Retype, word for word, each line between the lines holding "destruct (Nat.ltb 0 (length (List.filter (type_is h2 outflow)" and "- rewrite Hout in", inclusive, and leave the rest of the data alone.
Data for the task Block Start
(** X13.  From a configuration to its columns.  In the layout of a
    parsed graph the hub is the first node; the labels of the left
    column, from the top, are the trimmed pieces of the inflow field
    in their order, and the right column has the pieces of the
    outflow field and those of the project field. *)
Theorem parsed_config_columns config :
  let g := parseReservoirConfig config in
  let p := placed_graph g in
  let labels := fmap (get own_label (p_heap p)) in
  mainNode p = Some (length (graph_heap g)) ∧
  get own_id (p_heap p) (length (graph_heap g)) = Some (hub_id config) ∧
  labels (inflowNodes p) = Some <$> field_items (config_inflow config) ∧
  labels (outflowNodes p) = Some <$> field_items (config_outflow config) ∧
  labels (projectNodes p) = Some <$> field_items (config_projects config).
Proof.
  intros g p labels. pose proof (parsed_plain config) as Hplain. fold g in Hplain.
  destruct (position_nodes_lists (graph_data g) (graph_heap g))
    as (Hin & Hout & Hproj & Hmain).
  fold (placed_graph g) in Hin, Hout, Hproj, Hmain. subst p labels. cbv beta.
  assert (Hg : g.1 = node_literal (hub_id config) (reservoir_name config)
                                  main_reservoir
                     :: field_nodes "inflow" (reservoir_id config) inflow
                                    (config_inflow config)
                     ++ field_nodes "outflow" (reservoir_id config) outflow
                                    (config_outflow config)
                     ++ field_nodes "project" (reservoir_id config) project
                                    (config_projects config)).
  { subst g. by rewrite parseReservoirConfig_eq. }
  assert (Hhub : g.1 !! 0 = Some (node_literal (hub_id config)
                    (reservoir_name config) main_reservoir)) by (by rewrite Hg).
  split_and!.
  - rewrite Hmain.
    assert (Hns : p_nodes (placed_graph g)
                  = seq (length (graph_heap g)) (length g.1)).
    { unfold placed_graph.
      destruct (position_nodes_frame (graph_data g) (graph_heap g))
        as (_ & _ & -> & _).
      unfold graph_data. simpl. by rewrite length_seq. }
    rewrite Hns, Hg. simpl.
    destruct (plain_node_copy own_type g 0 _ Hplain ltac:(done) ltac:(done) Hhub)
      as [_ Ht].
    rewrite Nat.add_0_r in Ht. unfold type_is at 1. by rewrite Ht.
  - destruct (plain_node_copy own_id g 0 _ Hplain ltac:(done) ltac:(done) Hhub)
      as [_ Hi].
    by rewrite Nat.add_0_r in Hi.
  - rewrite Hin.
    rewrite (plain_column own_label g inflow Hplain own_label_position_free)
      by done.
    rewrite Hg. simpl. rewrite !List.filter_app, !filter_field_nodes. simpl.
    by rewrite app_nil_r, field_nodes_labels.
  - rewrite Hout.
    rewrite (plain_column own_label g outflow Hplain own_label_position_free)
      by done.
    rewrite Hg. simpl. rewrite !List.filter_app, !filter_field_nodes. simpl.
    by rewrite app_nil_r, field_nodes_labels.
  - rewrite Hproj.
    rewrite (plain_column own_label g project Hplain own_label_position_free)
      by done.
    rewrite Hg. simpl. rewrite !List.filter_app, !filter_field_nodes. simpl.
    by rewrite field_nodes_labels.
Qed.

(** ** The legend *)

Lemma max_step_finite l : ∀ a,
  ∃ m, fold_left max_step l (Finite a) = Finite m ∧ (a <= m)%Q ∧
       Forall (λ q, (q <= m)%Q) l.
Proof.
  induction l as [| q l IH]; intros a; simpl.
  - exists a. split_and!; [done | lra | done].
  - destruct (IH (Qmax a q)) as (m & E & Hm & Hall). exists m.
    pose proof (Q.le_max_l a q). pose proof (Q.le_max_r a q).
    split_and!; [done | lra |]. apply list.Forall_cons. split; [lra | done].
Qed.

Lemma Math_max_ge l q :
  q ∈ l → ∃ m, Math_max l = Finite m ∧ (q <= m)%Q.
Proof.
  destruct l as [| q0 l]; [by intros ?%elem_of_nil |]. intros Hq.
  unfold Math_max. simpl.
  destruct (max_step_finite l q0) as (m & E & Hm & Hall). exists m.
  split; [done |]. apply elem_of_cons in Hq as [-> | Hq]; [done |].
  rewrite list.Forall_forall in Hall. by apply Hall.
Qed.

Lemma or_zero_some y : (or_zero (Some y) == y)%Q.
Proof.
  unfold or_zero. destruct (Qeq_bool y 0) eqn:E; [| reflexivity].
  apply Qeq_bool_iff in E. by rewrite E.
Qed.

Lemma bottomMostY_ge p a y :
  a ∈ p_nodes p → fy (p_heap p) a = Some y →
  ∃ m, bottomMostY p = Finite m ∧ (y <= m)%Q.
Proof.
  intros Ha Hy.
  destruct (Math_max_ge ((λ n, or_zero (fy (p_heap p) n)) <$> p_nodes p)
              (or_zero (fy (p_heap p) a))) as (m & E & Hm).
  { apply list_elem_of_fmap. by exists a. }
  exists m. split; [done |]. rewrite Hy, or_zero_some in Hm. done.
Qed.

(** X14.  The legend is drawn below the nodes: its upper edge is at
    least [LEGEND_OFFSET] = 40 below the centre of every node that
    has a row, positioned by the layout or not. *)
Theorem legend_below_every_node data h0 a y :
  let p := position_nodes data h0 in
  a ∈ p_nodes p → fy (p_heap p) a = Some y →
  ∃ top, legendY p = Finite top ∧ (y + 40 <= top)%Q.
Proof.
  intros p Ha Hy. destruct (bottomMostY_ge p a y Ha Hy) as (m & E & Hm).
  exists (m + LAYOUT_LEGEND.LEGEND_OFFSET)%Q. unfold legendY. rewrite E.
  split; [done |]. unfold LAYOUT_LEGEND.LEGEND_OFFSET. lra.
Qed.

(** In the sample graph the last project is at y = 100, and the
    legend's upper edge at 140. *)
Lemma legend_below_every_node_sample :
  ∃ top, legendY reservoirData_placed = Finite top ∧ ((400 # 4) + 40 <= top)%Q.
Proof.
  apply (legend_below_every_node reservoirData reservoirData_heap
           (length reservoirData_heap + 8) (400 # 4)).
  - apply (list_elem_of_lookup_2 _ 8). reflexivity.
  - reflexivity.
Defined.

Lemma position_nodes_no_projects data h0 :
  let p := position_nodes data h0 in
  projectNodes p = [] → projectStartY p = contentCenterY.
Proof.
  unfold position_nodes.
  destruct (map_object_create (nodes data) h0) as [h1 ns].
  destruct (map_object_create (links data) h1) as [h2 ls].
  destruct (Nat.ltb 0 (length (List.filter (type_is h2 outflow) ns))) eqn:Eo;
    destruct (Nat.ltb 0 (length (List.filter (type_is h2 project) ns))) eqn:Ep;
    simpl; intros Hp; try done.
  all: apply Nat.ltb_lt in Ep; rewrite Hp in Ep; simpl in Ep; lia.
Qed.

Lemma selected_in_nodes data h0 a :
  let p := position_nodes data h0 in
  positioned_node p a → a ∈ p_nodes p.
Proof.
  intros p Ha.
  destruct (position_nodes_lists data h0) as (Hin & Hout & Hproj & Hmain).
  fold p in Hin, Hout, Hproj, Hmain.
  destruct Ha as [Ha | [Ha | [Ha | Ha]]].
  - rewrite Hmain in Ha. apply List.find_some in Ha as [Ha _].
    by apply list_elem_of_In.
  - rewrite Hin in Ha. by apply filter_elem in Ha as [Ha _].
  - rewrite Hout in Ha. by apply filter_elem in Ha as [Ha _].
  - rewrite Hproj in Ha. by apply filter_elem in Ha as [Ha _].
Qed.

Lemma last_row (l : list nat) :
  l ≠ [] → ∃ i a, l !! i = Some a ∧ (idx i == len l - 1)%Q.
Proof.
  intros Hl. destruct (lookup_lt_is_Some_2 l (length l - 1)) as [a Ha].
  { destruct l; [done | simpl; lia]. }
  exists (length l - 1), a. split; [done |].
  unfold idx, len. replace (Z.of_nat (length l))
    with (Z.of_nat (length l - 1) + 1)%Z.
  - rewrite inject_Z_plus. change (inject_Z 1) with 1%Q. lra.
  - destruct l; [done | simpl; lia].
Qed.

(** X15.  Where the legend ends.  The legend box is 72 high and is
    inside the bounds from left to right, 10 short of the right-hand
    edge; but in a graph with a hub its lower edge is always at least
    12 below the lower edge of the viewBox, which is computed before
    the legend and without it. *)
Theorem legend_below_viewBox data h0 m :
  let p := position_nodes data h0 in
  mainNode p = Some m →
  (legendHeight == 72)%Q ∧
  (minX <= legendX)%Q ∧
  (legendX + LAYOUT_LEGEND.LEGEND_WIDTH == maxX - 10)%Q ∧
  ∃ top, legendY p = Finite top ∧ (maxY p + 12 <= top + legendHeight)%Q.
Proof.
  intros p Hm.
  destruct (position_nodes_positioned data h0) as [Hmain Hin _ Hproj].
  destruct (position_nodes_starts data h0) as (Es & _).
  fold p in Hmain, Hin, Hproj, Es.
  assert (Hsel : ∀ a, positioned_node p a → a ∈ p_nodes p)
    by (intros a; apply selected_in_nodes).
  destruct (bottomMostY_ge p m contentCenterY) as (b & Eb & Hb).
  { apply Hsel. by left. }
  { eapply placed_at_fy. by apply Hmain. }
  assert (Hi : (inflowStartY p + (len (inflowNodes p) - 1) * LAYOUT.NODE_SPACING
                <= b)%Q).
  { destruct (decide (inflowNodes p = [])) as [E | E].
    - rewrite Es, E, centeredStartY_eq. change (len []) with 0%Q.
      unfold contentCenterY in Hb. unfold LAYOUT.NODE_SPACING. lra.
    - destruct (last_row (inflowNodes p)) as (i & a & Ha & Ei); [done |].
      destruct (bottomMostY_ge p a _
        ltac:(apply Hsel; right; left; by eapply list_elem_of_lookup_2)
        (placed_at_fy _ _ _ _ (Hin i a Ha))) as (b' & Eb' & Hb').
      rewrite Eb in Eb'. injection Eb' as <-.
      unfold rowY in Hb'. rewrite Ei in Hb'. done. }
  assert (Hp : (projectStartY p + (len (projectNodes p) - 1) * LAYOUT.NODE_SPACING
                <= b)%Q).
  { destruct (decide (projectNodes p = [])) as [E | E].
    - pose proof (position_nodes_no_projects data h0 E) as Ep. fold p in Ep.
      rewrite Ep, E. change (len []) with 0%Q.
      unfold contentCenterY in *. unfold LAYOUT.NODE_SPACING. lra.
    - destruct (last_row (projectNodes p)) as (i & a & Ha & Ei); [done |].
      destruct (bottomMostY_ge p a _
        ltac:(apply Hsel; right; right; right; by eapply list_elem_of_lookup_2)
        (placed_at_fy _ _ _ _ (Hproj i a Ha))) as (b' & Eb' & Hb').
      rewrite Eb in Eb'. injection Eb' as <-.
      unfold rowY in Hb'. rewrite Ei in Hb'. done. }
  split_and!; [reflexivity | by vm_compute | reflexivity |].
  exists (b + LAYOUT_LEGEND.LEGEND_OFFSET)%Q. unfold legendY. rewrite Eb.
  split; [done |]. unfold maxY.
  pose proof (Q.max_lub _ _ _ Hi Hp) as Hmax.
  assert (E72 : (legendHeight == 72)%Q) by reflexivity.
  rewrite E72. unfold LAYOUT.PADDING, LAYOUT_LEGEND.LEGEND_OFFSET. lra.
Qed.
Data for the task Block End
Task result:
  destruct (Nat.ltb 0 (length (List.filter (type_is h2 outflow) ns))) eqn:Eo;
    destruct (Nat.ltb 0 (length (List.filter (type_is h2 project) ns))) eqn:Ep;
    simpl; intros Hp; try done.
  all: apply Nat.ltb_lt in Ep; rewrite Hp in Ep; simpl in Ep; lia.
Qed.

Lemma selected_in_nodes data h0 a :
  let p := position_nodes data h0 in
  positioned_node p a → a ∈ p_nodes p.
Proof.
  intros p Ha.
  destruct (position_nodes_lists data h0) as (Hin & Hout & Hproj & Hmain).
  fold p in Hin, Hout, Hproj, Hmain.
  destruct Ha as [Ha | [Ha | [Ha | Ha]]].
  - rewrite Hmain in Ha. apply List.find_some in Ha as [Ha _].
    by apply list_elem_of_In.
  - rewrite Hin in Ha. by apply filter_elem in Ha as [Ha _].
  - rewrite Hout in Ha. by apply filter_elem in Ha as [Ha _].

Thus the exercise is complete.